Human beings tend not to settle for less than full control over phenomena that affect them (food supply, weather, and health problems being usually paramount) though, which is what tends to drive further investigation.
posted by Miko at 6:58 AM on August 1, 2012


I agree with you about Ben Franklin, I was just trying to be concise. But yes, he had other things beside keys and kites. Was it Newton or Einstein who wrote of standing on the shoulders of giants? Every bit of knowledge we have now started off basic and simple, and has been added to little by little over the course of human history. And advancements in specific areas (including systems of reasoning) enabled advancements in different areas, and so on.

Re: 'good enough', I'm not seeing the connection to theory of mind and/or belief in god, though?

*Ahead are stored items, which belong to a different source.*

(** * envidat_entrails: the listing crawler and the file-type aggregator

    A shallow embedding of [src/entrails.py] and the properties of its two
    core pieces: the paginated bucket crawler ([list_s3_bucket_to_csv],
    [cmd_fetch]) and the aggregation that feeds the four charts
    ([cmd_visualize]).

    Conventions of the embedding.
    - A Python [str] is a [string]; each [ascii] stands for one code point
      in the range U+0000..U+00FF.  [str.lower], [str.strip] and the
      [os.path] functions are written out for that range.
    - A Python value that is either [None] or a [str] is an [option string].
    - A pandas [int64] is a [Z] together with its wrap-around [wrap64].
    - The crawl loop is [while True]; it is run with a fuel counting loop
      iterations, and running out of fuel is a result of its own.
    - [Crawler] describes the crawl for a [sleep] whose pause returns or
      is not taken; [Paced] adds the [sleep] argument and the error that
      [time.sleep] raises for a value it cannot hold. *)

From Stdlib Require Import ZArith List String Ascii Bool Lia Permutation Sorted.
Import ListNotations.

Local Open Scope string_scope.
Local Open Scope list_scope.
Local Open Scope Z_scope.

(* ================================================================== *)
(** ** Python strings *)

Module PyStr.

(** [str.lower] on one code point below U+0100: A-Z and the Latin-1
    capitals U+00C0..U+00DE (the multiplication sign U+00D7 apart).
    Within that range [str.lower] works character by character; beyond
    it it does not (a capital sigma is lowered according to its place
    in the word), and such strings are outside the embedding. *)
Definition lower_char (c : ascii) : ascii :=
  let n := N_of_ascii c in
  if (((65 <=? n) && (n <=? 90)) ||
      ((192 <=? n) && (n <=? 222) && negb (n =? 215)))%N
  then ascii_of_N (n + 32) else c.

Fixpoint lower (s : string) : string :=
  match s with
  | EmptyString => EmptyString
  | String c s' => String (lower_char c) (lower s')
  end.

(** [sub in s] *)
Fixpoint contains (sub s : string) : bool :=
  String.prefix sub s ||
  match s with
  | EmptyString => false
  | String _ s' => contains sub s'
  end.

(** [c in s] for a single character *)
Fixpoint has_char (c : ascii) (s : string) : bool :=
  match s with
  | EmptyString => false
  | String a s' => Ascii.eqb a c || has_char c s'
  end.

(** Every character of [s] is [c]. *)
Fixpoint all_char (c : ascii) (s : string) : bool :=
  match s with
  | EmptyString => true
  | String a s' => Ascii.eqb a c && all_char c s'
  end.

(** [s.rfind(c)]: index of the last occurrence, [-1] when there is none *)
Fixpoint rfind (c : ascii) (s : string) : Z :=
  match s with
  | EmptyString => -1
  | String a s' =>
      let r := rfind c s' in
      if 0 <=? r then r + 1
      else if Ascii.eqb a c then 0 else -1
  end.

Fixpoint take (n : nat) (s : string) : string :=
  match n, s with
  | S n', String c s' => String c (take n' s')
  | _, _ => EmptyString
  end.

Fixpoint drop (n : nat) (s : string) : string :=
  match n, s with
  | S n', String _ s' => drop n' s'
  | _, _ => s
  end.

(** Python's normalisation of a slice bound *)
Definition slice_bound (s : string) (i : Z) : nat :=
  let len := Z.of_nat (String.length s) in
  Z.to_nat (if i <? 0 then Z.max 0 (i + len) else Z.min i len).

(** [s[lo:hi]], [s[:hi]] and [s[lo:]] *)
Definition slice (s : string) (lo hi : Z) : string :=
  take (slice_bound s hi - slice_bound s lo) (drop (slice_bound s lo) s).
Definition slice_to (s : string) (hi : Z) : string :=
  take (slice_bound s hi) s.
Definition slice_from (s : string) (lo : Z) : string :=
  drop (slice_bound s lo) s.

(** [str.isspace] below U+0100 *)
Definition is_space (c : ascii) : bool :=
  let n := N_of_ascii c in
  (((9 <=? n) && (n <=? 13)) || ((28 <=? n) && (n <=? 32)) ||
   (n =? 133) || (n =? 160))%N.

Fixpoint lstrip (s : string) : string :=
  match s with
  | EmptyString => EmptyString
  | String c s' => if is_space c then lstrip s' else s
  end.

Fixpoint rstrip (s : string) : string :=
  match s with
  | EmptyString => EmptyString
  | String c s' =>
      match rstrip s' with
      | EmptyString => if is_space c then EmptyString else String c EmptyString
      | r => String c r
      end
  end.

(** [s.strip()] *)
Definition strip (s : string) : string := rstrip (lstrip s).

(** [s.rstrip(c)] for a one-character argument *)
Fixpoint rstrip_char (c : ascii) (s : string) : string :=
  match s with
  | EmptyString => EmptyString
  | String a s' =>
      match rstrip_char c s' with
      | EmptyString => if Ascii.eqb a c then EmptyString else String a EmptyString
      | r => String a r
      end
  end.

(** [s.split(c)] for a one-character separator *)
Fixpoint split (c : ascii) (s : string) : list string :=
  match s with
  | EmptyString => [EmptyString]
  | String a s' =>
      if Ascii.eqb a c then EmptyString :: split c s'
      else match split c s' with
           | h :: t => String a h :: t
           | [] => [String a EmptyString]
           end
  end.

(** Truth value of an optional string: [None] and [''] are false. *)
Definition truthy (v : option string) : bool :=
  match v with
  | Some s => negb (s =? "")%string
  | None => false
  end.

(** [x in (a, b, ...)] for strings *)
Definition in_tuple (x : string) (t : list string) : bool :=
  existsb (String.eqb x) t.

End PyStr.

(* ================================================================== *)
(** ** os.path (posixpath) *)

Module OsPath.
Import PyStr.

(** The loop of [genericpath._splitext] that skips leading dots: [n]
    bounds the iterations that are left. *)
Fixpoint splitext_scan (n : nat) (p : string) (filenameIndex dotIndex : Z)
  : string * string :=
  match n with
  | O => (p, slice_to p 0)
  | S n' =>
      if filenameIndex <? dotIndex then
        if negb (slice p filenameIndex (filenameIndex + 1) =? ".")%string
        then (slice_to p dotIndex, slice_from p dotIndex)
        else splitext_scan n' p (filenameIndex + 1) dotIndex
      else (p, slice_to p 0)
  end.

Sorry, it's been a long and wandering thread here!
posted by harriet vane at 11:31 PM on August 1, 2012


I'm assuming a lot here, but I think people understood the benefits and risks of amputation at least crudely, as opposed to bloodletting which whatever benefits it might have had were basically unknown.

Amputation is crude, but it has some effectiveness and certainly saved at least some lives although I believe the majority of amputations probably died of complications.
posted by PJLandis at 4:49 PM on August 2, 2012


And regrowing limbs is a separate issue from amputation. You would probably still amputate them, for gangrene or whatever, before you would regrow one.